* TASK STATEMENT *
Look through the data below and show every line that includes "Definition".
***
(* ===== verification/ThreadsLive.v ===== *)
(** * Every coroutine goes on

    Liveness of the threads: in an infinite execution in which the event loops
    keep turning and the kernel completes messages, timeouts and sends, every
    task under way is resumed ([task_resumed]), and every command that a client
    has received is run by the service and its reply sent ([command_answered]).

    What io_uring promises for this is in terms of its queues: an entry waits to
    be submitted, is then with the kernel, and then in the completion queue of
    its target, from which completions are read in order. *)

From S2P Require Import Prelude Config RingExecutor Client Rings Threads ThreadsThms ThreadsFlow.

(** ** The queues of a set of rings *)

Class UringQueues (R T : Type) := {
  sq : nat → R → list (nat * option T);    (* not submitted yet *)
  busy : nat → R → list (nat * option T);  (* with the kernel *)
  cq : nat → R → list (option T) }.        (* completions to be read *)

(** Entries only go forward, completions stay in order. *)
Record moves {R T : Type} `{!UringQueues R T} (r r' : R) : Prop := {
  mv_sq : ∀ e x, x ∈ sq e r → x ∈ sq e r' ∨ x ∈ busy e r' ∨ x.2 ∈ cq x.1 r';
  mv_busy : ∀ e x, x ∈ busy e r → x ∈ busy e r' ∨ x.2 ∈ cq x.1 r';
  mv_cq : ∀ e, cq e r `prefix_of` cq e r' }.

Class UringQueueLaws (R T : Type) `{!Uring R T} `{!UringQueues R T} : Prop := {
  queues_waiting (r : R) x : x ∈ waiting r →
    (∃ e, x ∈ sq e r) ∨ (∃ e, x ∈ busy e r) ∨ x.2 ∈ cq x.1 r;
  sq_unsubmitted e (r : R) : unsubmitted e r = 0%nat → sq e r = [];
  put_op_moves e t (r : R) : moves r (put_op e t r);
  put_msg_moves e d t (r : R) : moves r (put_msg e d t r);
  submit_moves e (r : R) : moves r (submit e r);
  submit_sq e (r : R) : sq e (submit e r) = [];
  sqring_wait_moves e (r : R) : moves r (sqring_wait e r);
  kernel_moves e i (r : R) : moves r (kernel_move e i r);
  peek_cq e (r : R) :
    match peek e r with
    | None => cq e r = []
    | Some (t, r') => cq e r = t :: cq e r' ∧ (∀ e', e' ≠ e → cq e' r' = cq e' r) ∧
                      (∀ e', sq e' r' = sq e' r ∧ busy e' r' = busy e' r)
    end }.

#[global] Instance moves_preorder {R T} `{!UringQueues R T} : PreOrder (moves (R:=R) (T:=T)).
Proof.
  split; [intros r; split; [by left|by left|by intros e]|]. intros r1 r2 r3 [H1 H2 H3] [H4 H5 H6].
  assert (∀ (x : nat * option T), x.2 ∈ cq x.1 r2 → x.2 ∈ cq x.1 r3) as Hcq.
  { intros x Hx. destruct (H6 x.1) as [l ->]. apply elem_of_app. by left. }
  split.
  - intros e x [Hx|[Hx|Hx]]%H1; [by apply H4|right; by apply H5|right; right; by apply Hcq].
  - intros e x [Hx|Hx]%H2; [by apply H5|right; by apply Hcq].
  - intros e. by transitivity (cq e r2).
Qed.

(** The tasks that do not wait for a peer. *)
Definition prompt (t : task) : bool :=
  match t with TRecv _ _ | TAccept => false | _ => true end.

Section live.
Context {R : Type} `{!Uring R task} `{!UringLaws R task}.
Context `{!UringQueues R task} `{!UringQueueLaws R task} (c : Config).
Implicit Types (s : Threads R) (t : task) (r : R).
Local Hint Resolve put_op_moves put_msg_moves submit_moves sqring_wait_moves kernel_moves : rdss.

Abbreviation executors := (dss :: clients c).

(** ** What a step does to the queues *)

Lemma moves_refl r : moves r r.
Proof. reflexivity. Qed.
Local Hint Resolve moves_refl : rdss.

Lemma Initiate_moves e t r r' : Initiate e t r = Ok r' → moves r r'.
Proof.
  unfold Initiate. set (r1 := if sq_space e r then r else _). intros Hr.
  transitivity r1; [unfold r1; repeat case_match; auto with rdss|].
  destruct (sq_space e r1); [|done]. injection Hr as <-. auto with rdss.
Qed.

Lemma RingTransfer_moves e d b t r r' : RingTransfer e d b t r = Ok r' → moves r r'.
Proof.
  unfold RingTransfer. set (r1 := if sq_space e r then r else _). intros Hr.
  transitivity r1; [unfold r1; repeat case_match; auto with rdss|].
  destruct (sq_space e r1); [|done]. injection Hr as <-.
  destruct b; [etransitivity; [apply put_msg_moves|apply submit_moves]|auto with rdss].
Qed.

Lemma with_rings_moves f s s' :
  (∀ r r', f r = Ok r' → moves r r') → with_rings f s = Ok s' → moves (rings s) (rings s').
Proof. intros Hf (r & Hr & [= <-])%bind_Ok_inv. by apply Hf. Qed.

Lemma resume_moves self t ch s next s' :
  resume c self t ch s = Ok (next, s') → moves (rings s) (rings s').
Proof.
  assert (∀ e t s0, with_rings (Initiate e t) s0 = Ok s' → moves (rings s0) (rings s')) as Hini
    by (intros ???; apply with_rings_moves, Initiate_moves).
  assert (∀ e d b t s0, with_rings (RingTransfer e d b t) s0 = Ok s' → moves (rings s0) (rings s')) as Htr
    by (intros ?????; apply with_rings_moves, RingTransfer_moves).
  intros Hres. destruct t; cbn [resume] in Hres;
    unfold InitBuf_task, Cron_loop, AcceptLoop_turn, AcceptLoop_accept, Process_received, Process_invoke,
      Process_sent, Process_loop, Process_reply, Process_end, ResumeOn, Schedule in Hres;
    repeat case_match; inv_ok; try reflexivity; try (by eapply Hini); try (by eapply Htr).
  all: match goal with H : with_rings _ ?s0 = Ok _ |- _ =>
         change (moves (rings s0) (rings s')); first [by eapply Hini|by eapply Htr] end.
Qed.

Lemma run_moves e ch s s' : EventLoop_run c e ch s = Ok s' → moves (rings s) (rings s').
Proof.
  unfold EventLoop_run. destruct (exrs s !! e) as [x|]; [|intros [= ->]; reflexivity].
  destruct (running x) as [t|]; [|intros [= ->]; reflexivity].
  intros ([next s1] & Hres & Hs)%bind_Ok_inv. apply resume_moves in Hres.
  transitivity (rings s1); [done|]. destruct (exrs s1 !! e); injection Hs as <-; [|reflexivity].
  destruct (_ && _); simpl; auto with rdss.
Qed.

Lemma main_moves s s' : main_step c s = Ok s' → moves (rings s) (rings s').
Proof.
  assert (∀ e t s0, main_schedule c e t s = Ok s0 → moves (rings s) (rings s0)) as Hsch.
  { intros e t s0. unfold main_schedule, Schedule. case_match; [intros [= ->]; reflexivity|].
    apply with_rings_moves, RingTransfer_moves. }
  unfold main_step, Setup_begin, GetShutdownFuture, SetupInitBufRing, Deactivate.
  intros Hs. repeat case_match; inv_ok; try reflexivity; try (by eapply Hsch).
  match goal with H : with_rings _ ?s0 = Ok ?s1 |- _ => change (moves (rings s0) (rings s1)) end.
  eapply with_rings_moves; [|done]. unfold send_stop. intros r r' Hr. destruct (sq_space _ r); [|done].
  injection Hr as <-. etransitivity; [apply put_msg_moves|apply submit_moves].
Qed.

Definition runs (e : nat) t s : Prop := ∃ x, exrs s !! e = Some x ∧ running x = Some t.

(** An executor that reads the next completion. *)
Definition takes (e : nat) s : Prop :=
  ∃ x, exrs s !! e = Some x ∧ running x = None ∧ looping x = true ∧ exited x = false.
(** An executor that starts a round, and is not to stop. *)
Definition turns (e : nat) s : Prop :=
  ∃ x, exrs s !! e = Some x ∧ running x = None ∧ x_active x = true ∧ exited x = false.

(** A completion is read, or entries move on. *)
Lemma step_queues l s s' :
  thread_step c l s = Ok s' →
  moves (rings s) (rings s') ∨
  ∃ e (t : option task), l = LTake e ∧ peek e (rings s) = Some (t, rings s') ∧
    ∀ t', t = Some t' → runs e t' s'.
Proof.
  destruct l as [ring i|e|e|e ch|]; cbn [thread_step]; intros Hs.
  - left. injection Hs as <-. apply kernel_moves.
  - left. injection Hs as <-. unfold EventLoop_round.
    repeat case_match; simpl; auto with rdss.
  - injection Hs as <-. unfold EventLoop_take.
    destruct (exrs s !! e) as [x|] eqn:Hx; [|auto with rdss].
    destruct (_ && _ && _); [|auto with rdss]. destruct (peek e (rings s)) as [[t r]|] eqn:Hp; [|auto with rdss].
    right. exists e, t. split; [done|]. split; [done|]. intros t' ->. eexists. simpl.
    rewrite lookup_insert_eq. by split.
  - left. by eapply run_moves.
  - left. by apply main_moves.
Qed.

(** A task runs until its executor goes on with it. *)
Lemma runs_kept l e t s s' :
  rings_fit c → threads_ok c s → thread_step c l s = Ok s' → runs e t s →
  runs e t s' ∨ ∃ ch, l = LRun e ch.
Proof.
  intros Hfit Hok Hs (x & Hx & Ht). destruct l as [ring i|e'|e'|e' ch|]; cbn [thread_step] in Hs.
  - left. injection Hs as <-. by exists x.
  - left. injection Hs as <-. unfold EventLoop_round. destruct (decide (e' = e)) as [->|Hne].
    + rewrite Hx, Ht. by exists x.
    + destruct (exrs s !! e'); [|by exists x]. exists x.
      repeat case_match; simpl; by rewrite ?lookup_insert_ne by done.
  - left. injection Hs as <-. unfold EventLoop_take. destruct (decide (e' = e)) as [->|Hne].
    + rewrite Hx, Ht. by exists x.
    + destruct (exrs s !! e'); [|by exists x]. exists x.
      repeat case_match; simpl; by rewrite ?lookup_insert_ne by done.
  - destruct (decide (e' = e)) as [->|Hne]; [right; by eexists|left]. unfold EventLoop_run in Hs.
    destruct (exrs s !! e') as [x'|] eqn:Hx'; [|injection Hs as <-; by exists x].
    destruct (running x') as [t'|] eqn:Ht'; [|injection Hs as <-; by exists x].
    pose proof Hok as [Hp Hq Ho]. pose proof (at_home c _ _ _ _ Hp Hx' Ht') as Hg.
    destruct (resume_effect c e' t' ch s Hg (run_room c _ _ _ _ Hfit Hq Hx' Ht') (pl_turn _ _ Hp))
      as (new & next & s1 & Hres & Hef). rewrite (bind_Ok _ _ _ Hres) in Hs.
    rewrite (run_exrs c _ _ _ _ _ _ _ (proj1 Hg) Hx' Hef), lookup_insert_eq in Hs. injection Hs as <-.
    exists x. destruct (_ && _); simpl; rewrite (run_exrs c _ _ _ _ _ _ _ (proj1 Hg) Hx' Hef);
      by rewrite !lookup_insert_ne by done.
  - left. unfold main_step, Setup_begin, GetShutdownFuture, SetupInitBufRing, Deactivate, main_schedule,
      Schedule, with_rings in Hs. repeat case_match; inv_ok; try (by exists x).
    simpl. match goal with |- runs _ _ (set_main _ (set_rings _ (set_exr ?e0 _ _))) =>
      destruct (decide (e0 = e)) as [->|Hne] end.
    + eexists. simpl. rewrite lookup_insert_eq. split; [done|]. simpl. congruence.
    + exists x. simpl. by rewrite lookup_insert_ne by done.
Qed.

(** ** Infinite executions *)

Section execution.
Context (σ : nat → label) (st : nat → Threads R).

(** From a reachable state on. *)
Definition infinite_execution : Prop :=
  threads_ok c (st 0%nat) ∧ ∀ i, thread_step c (σ i) (st i) = Ok (st (S i)).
***
* RESPONSE TO THIS EXERCISE *
Definition prompt (t : task) : bool :=
Definition runs (e : nat) t s : Prop := ∃ x, exrs s !! e = Some x ∧ running x = Some t.
Definition takes (e : nat) s : Prop :=
Definition turns (e : nat) s : Prop :=
Definition infinite_execution : Prop :=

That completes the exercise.